Extracted records>

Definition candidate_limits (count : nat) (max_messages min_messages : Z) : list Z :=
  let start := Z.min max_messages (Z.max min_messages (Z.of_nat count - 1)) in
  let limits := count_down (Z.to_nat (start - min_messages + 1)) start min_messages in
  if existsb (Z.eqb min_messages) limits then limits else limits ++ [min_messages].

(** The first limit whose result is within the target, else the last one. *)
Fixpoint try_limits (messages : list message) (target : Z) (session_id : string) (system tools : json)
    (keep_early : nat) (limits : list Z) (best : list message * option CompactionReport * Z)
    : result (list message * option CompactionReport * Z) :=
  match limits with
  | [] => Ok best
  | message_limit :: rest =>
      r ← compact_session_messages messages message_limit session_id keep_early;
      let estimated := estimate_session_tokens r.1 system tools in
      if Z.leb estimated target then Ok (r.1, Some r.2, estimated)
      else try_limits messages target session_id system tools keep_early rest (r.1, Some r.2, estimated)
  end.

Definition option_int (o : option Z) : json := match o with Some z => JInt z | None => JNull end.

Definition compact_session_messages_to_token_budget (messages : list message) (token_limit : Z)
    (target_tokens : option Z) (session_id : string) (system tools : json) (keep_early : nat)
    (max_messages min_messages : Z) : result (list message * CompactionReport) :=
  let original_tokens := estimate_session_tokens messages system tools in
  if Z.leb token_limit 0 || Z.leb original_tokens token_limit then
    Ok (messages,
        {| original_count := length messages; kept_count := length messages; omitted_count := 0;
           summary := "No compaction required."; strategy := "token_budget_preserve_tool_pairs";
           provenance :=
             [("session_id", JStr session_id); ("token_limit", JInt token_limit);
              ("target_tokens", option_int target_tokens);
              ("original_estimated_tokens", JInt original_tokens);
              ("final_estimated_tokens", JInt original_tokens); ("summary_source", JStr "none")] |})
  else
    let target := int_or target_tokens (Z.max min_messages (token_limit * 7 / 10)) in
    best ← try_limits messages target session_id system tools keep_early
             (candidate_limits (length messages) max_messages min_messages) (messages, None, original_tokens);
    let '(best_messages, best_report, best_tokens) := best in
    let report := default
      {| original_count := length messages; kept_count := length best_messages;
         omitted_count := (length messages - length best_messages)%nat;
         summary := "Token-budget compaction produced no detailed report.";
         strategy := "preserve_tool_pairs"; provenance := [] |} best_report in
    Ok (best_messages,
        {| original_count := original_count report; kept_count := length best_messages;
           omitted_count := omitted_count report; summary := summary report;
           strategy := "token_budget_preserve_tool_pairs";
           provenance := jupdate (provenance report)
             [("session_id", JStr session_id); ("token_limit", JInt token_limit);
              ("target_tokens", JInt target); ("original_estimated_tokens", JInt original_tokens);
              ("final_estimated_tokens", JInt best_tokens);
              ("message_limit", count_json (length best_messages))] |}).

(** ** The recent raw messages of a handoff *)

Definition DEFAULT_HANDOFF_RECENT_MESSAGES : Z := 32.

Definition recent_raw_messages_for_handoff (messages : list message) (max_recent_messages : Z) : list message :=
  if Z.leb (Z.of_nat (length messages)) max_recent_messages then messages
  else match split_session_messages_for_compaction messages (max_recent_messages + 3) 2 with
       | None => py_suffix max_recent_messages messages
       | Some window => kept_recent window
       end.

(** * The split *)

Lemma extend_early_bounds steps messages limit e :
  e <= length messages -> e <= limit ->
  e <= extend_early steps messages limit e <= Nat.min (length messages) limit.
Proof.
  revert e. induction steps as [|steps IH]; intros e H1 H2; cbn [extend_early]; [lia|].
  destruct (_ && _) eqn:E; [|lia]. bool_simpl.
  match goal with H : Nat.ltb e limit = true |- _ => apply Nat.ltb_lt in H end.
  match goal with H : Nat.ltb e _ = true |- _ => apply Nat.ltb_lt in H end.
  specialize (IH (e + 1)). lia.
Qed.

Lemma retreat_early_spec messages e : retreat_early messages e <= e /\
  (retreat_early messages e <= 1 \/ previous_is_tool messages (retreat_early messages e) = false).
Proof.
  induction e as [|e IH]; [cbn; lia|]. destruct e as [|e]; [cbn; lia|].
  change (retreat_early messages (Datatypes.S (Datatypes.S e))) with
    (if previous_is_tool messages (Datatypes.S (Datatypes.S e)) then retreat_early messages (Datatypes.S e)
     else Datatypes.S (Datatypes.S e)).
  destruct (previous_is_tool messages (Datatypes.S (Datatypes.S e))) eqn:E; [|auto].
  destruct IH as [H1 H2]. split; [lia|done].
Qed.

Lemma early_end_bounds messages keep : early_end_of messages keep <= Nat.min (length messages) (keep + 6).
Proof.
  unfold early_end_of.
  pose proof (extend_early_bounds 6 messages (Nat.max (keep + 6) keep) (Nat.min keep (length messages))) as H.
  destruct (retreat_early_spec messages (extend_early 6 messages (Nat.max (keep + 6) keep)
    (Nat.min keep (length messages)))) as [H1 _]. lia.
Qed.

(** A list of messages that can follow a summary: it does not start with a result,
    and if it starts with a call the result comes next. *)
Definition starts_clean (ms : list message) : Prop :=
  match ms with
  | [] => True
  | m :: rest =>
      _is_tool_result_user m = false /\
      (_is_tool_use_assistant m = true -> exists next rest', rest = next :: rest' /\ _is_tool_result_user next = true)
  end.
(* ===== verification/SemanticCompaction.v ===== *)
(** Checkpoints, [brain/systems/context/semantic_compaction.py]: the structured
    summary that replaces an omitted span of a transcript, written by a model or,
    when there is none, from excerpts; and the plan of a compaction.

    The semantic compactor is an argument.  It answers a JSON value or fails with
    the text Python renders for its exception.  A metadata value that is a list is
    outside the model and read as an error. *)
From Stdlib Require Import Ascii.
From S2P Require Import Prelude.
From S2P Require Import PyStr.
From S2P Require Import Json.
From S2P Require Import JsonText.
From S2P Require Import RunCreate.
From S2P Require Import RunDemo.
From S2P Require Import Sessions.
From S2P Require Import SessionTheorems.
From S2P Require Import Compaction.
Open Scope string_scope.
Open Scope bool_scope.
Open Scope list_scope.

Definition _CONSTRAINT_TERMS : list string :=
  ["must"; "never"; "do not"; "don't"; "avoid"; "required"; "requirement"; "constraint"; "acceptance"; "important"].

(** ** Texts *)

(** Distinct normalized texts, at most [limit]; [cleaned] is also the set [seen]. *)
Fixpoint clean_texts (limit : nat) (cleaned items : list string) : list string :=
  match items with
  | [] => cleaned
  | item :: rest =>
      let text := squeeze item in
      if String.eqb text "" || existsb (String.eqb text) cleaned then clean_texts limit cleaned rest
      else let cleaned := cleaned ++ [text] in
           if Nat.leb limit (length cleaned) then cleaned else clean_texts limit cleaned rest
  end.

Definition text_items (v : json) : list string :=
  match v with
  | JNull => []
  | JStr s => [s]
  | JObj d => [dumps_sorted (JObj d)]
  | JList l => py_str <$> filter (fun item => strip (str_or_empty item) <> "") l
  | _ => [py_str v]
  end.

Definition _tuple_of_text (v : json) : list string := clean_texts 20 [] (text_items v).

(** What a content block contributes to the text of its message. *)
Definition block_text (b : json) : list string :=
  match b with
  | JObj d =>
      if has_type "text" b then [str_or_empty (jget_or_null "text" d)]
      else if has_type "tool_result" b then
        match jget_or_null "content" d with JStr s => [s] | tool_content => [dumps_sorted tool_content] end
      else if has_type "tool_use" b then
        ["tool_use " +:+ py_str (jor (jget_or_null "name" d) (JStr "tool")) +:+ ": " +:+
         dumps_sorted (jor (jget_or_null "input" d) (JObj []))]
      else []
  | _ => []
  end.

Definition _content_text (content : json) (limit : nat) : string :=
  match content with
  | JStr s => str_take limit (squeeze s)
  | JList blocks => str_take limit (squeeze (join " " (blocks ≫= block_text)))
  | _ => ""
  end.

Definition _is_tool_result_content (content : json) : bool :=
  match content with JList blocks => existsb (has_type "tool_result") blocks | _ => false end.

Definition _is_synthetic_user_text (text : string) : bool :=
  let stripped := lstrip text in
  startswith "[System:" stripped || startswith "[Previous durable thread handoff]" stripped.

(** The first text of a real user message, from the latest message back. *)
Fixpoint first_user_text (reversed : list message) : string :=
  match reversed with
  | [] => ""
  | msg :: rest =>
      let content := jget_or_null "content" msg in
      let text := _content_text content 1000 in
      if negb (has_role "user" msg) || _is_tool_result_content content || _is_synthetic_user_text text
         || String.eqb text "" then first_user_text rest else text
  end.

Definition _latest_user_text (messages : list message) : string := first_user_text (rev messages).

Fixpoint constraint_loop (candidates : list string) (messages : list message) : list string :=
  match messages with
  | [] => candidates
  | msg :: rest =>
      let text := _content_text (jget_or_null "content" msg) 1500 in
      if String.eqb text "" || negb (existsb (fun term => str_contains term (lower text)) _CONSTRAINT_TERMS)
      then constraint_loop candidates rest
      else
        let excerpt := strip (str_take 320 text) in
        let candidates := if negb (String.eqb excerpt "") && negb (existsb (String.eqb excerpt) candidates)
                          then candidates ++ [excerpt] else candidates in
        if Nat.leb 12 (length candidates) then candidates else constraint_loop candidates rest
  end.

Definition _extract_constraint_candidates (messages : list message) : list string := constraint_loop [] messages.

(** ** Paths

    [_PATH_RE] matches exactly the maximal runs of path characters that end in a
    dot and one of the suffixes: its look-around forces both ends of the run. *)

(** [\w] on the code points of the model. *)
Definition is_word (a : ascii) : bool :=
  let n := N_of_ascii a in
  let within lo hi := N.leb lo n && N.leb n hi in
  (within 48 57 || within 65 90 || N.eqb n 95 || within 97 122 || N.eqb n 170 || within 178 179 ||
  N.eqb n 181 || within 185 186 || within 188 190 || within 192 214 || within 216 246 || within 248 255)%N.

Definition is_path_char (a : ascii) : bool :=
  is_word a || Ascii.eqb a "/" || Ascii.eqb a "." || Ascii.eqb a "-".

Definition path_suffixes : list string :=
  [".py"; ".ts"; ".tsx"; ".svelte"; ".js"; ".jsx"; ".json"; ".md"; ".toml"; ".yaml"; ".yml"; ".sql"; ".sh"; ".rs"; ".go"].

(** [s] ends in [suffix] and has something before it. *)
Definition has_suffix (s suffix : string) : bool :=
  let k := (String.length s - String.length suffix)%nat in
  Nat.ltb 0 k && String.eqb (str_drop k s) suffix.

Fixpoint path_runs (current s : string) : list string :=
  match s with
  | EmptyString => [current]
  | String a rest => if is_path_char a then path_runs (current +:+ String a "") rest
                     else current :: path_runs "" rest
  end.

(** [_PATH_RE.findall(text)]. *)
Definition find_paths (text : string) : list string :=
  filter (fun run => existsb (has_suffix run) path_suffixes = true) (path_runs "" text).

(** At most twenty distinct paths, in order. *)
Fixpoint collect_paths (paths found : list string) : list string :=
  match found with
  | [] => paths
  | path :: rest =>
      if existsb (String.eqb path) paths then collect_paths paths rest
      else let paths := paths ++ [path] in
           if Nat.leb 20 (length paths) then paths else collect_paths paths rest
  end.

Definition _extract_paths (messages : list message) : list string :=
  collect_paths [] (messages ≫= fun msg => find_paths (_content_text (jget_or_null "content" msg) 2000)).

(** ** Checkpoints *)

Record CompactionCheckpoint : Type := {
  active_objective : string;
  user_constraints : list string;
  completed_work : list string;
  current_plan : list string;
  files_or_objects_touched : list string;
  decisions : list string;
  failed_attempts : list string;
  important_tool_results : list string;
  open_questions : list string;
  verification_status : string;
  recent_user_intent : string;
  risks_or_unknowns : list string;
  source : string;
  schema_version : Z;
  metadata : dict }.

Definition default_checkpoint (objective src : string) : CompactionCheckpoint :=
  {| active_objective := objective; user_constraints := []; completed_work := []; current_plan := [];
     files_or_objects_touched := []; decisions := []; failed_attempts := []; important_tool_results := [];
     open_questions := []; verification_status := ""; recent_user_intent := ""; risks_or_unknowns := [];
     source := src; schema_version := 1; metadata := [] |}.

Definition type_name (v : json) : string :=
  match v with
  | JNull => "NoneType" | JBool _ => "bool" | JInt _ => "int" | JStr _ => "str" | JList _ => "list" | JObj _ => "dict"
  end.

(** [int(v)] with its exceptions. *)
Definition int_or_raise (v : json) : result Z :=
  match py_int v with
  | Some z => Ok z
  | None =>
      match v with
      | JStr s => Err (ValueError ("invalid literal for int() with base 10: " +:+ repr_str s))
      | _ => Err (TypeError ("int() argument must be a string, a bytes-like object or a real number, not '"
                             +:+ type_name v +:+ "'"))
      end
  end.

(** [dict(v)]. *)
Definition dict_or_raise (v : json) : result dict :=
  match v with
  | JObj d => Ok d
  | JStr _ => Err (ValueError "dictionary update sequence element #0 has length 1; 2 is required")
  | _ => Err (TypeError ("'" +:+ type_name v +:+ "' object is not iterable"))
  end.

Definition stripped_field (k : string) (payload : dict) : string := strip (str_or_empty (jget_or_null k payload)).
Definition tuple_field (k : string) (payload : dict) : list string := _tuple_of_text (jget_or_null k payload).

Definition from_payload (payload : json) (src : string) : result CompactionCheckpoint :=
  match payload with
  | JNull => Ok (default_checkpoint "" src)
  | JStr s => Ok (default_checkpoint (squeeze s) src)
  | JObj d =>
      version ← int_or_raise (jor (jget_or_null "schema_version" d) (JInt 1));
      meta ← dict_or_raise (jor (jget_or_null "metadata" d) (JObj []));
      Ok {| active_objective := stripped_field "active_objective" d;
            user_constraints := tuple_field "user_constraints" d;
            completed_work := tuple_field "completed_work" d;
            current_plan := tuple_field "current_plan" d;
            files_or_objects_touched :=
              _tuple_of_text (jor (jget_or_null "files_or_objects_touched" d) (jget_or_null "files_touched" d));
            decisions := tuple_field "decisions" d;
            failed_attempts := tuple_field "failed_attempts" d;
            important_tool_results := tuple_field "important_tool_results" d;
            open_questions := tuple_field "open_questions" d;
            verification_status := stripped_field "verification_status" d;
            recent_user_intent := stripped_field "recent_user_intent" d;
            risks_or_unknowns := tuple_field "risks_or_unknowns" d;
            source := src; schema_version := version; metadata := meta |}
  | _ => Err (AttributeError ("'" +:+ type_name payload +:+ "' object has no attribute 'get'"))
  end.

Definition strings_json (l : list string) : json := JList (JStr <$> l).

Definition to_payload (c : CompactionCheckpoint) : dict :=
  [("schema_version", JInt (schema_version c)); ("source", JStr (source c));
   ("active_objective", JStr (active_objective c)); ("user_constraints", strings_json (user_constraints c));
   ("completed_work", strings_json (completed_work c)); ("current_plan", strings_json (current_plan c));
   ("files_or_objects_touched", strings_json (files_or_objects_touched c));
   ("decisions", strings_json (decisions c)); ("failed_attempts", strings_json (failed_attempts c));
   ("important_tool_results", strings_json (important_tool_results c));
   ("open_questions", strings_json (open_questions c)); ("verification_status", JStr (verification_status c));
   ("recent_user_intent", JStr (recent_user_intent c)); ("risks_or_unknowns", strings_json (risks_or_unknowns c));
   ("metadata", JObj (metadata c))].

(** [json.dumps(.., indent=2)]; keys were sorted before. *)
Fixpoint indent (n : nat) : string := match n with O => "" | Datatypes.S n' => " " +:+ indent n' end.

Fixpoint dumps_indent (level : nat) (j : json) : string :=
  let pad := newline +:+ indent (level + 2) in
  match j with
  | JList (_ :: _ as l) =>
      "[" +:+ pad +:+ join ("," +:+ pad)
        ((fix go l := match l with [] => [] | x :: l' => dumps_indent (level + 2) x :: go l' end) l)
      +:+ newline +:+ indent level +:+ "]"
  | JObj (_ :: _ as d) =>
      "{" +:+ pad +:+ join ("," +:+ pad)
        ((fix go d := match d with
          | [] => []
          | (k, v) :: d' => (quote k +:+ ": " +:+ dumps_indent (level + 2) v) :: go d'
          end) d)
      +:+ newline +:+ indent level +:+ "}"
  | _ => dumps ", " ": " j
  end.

What you have to do>
There is a line with "let k := (String.length" and a line with "EmptyString => [current]" above. Copy exactly those two lines and all lines between them, with nothing else.

Exercise result>
  let k := (String.length s - String.length suffix)%nat in
  Nat.ltb 0 k && String.eqb (str_drop k s) suffix.

Fixpoint path_runs (current s : string) : list string :=
  match s with
  | EmptyString => [current]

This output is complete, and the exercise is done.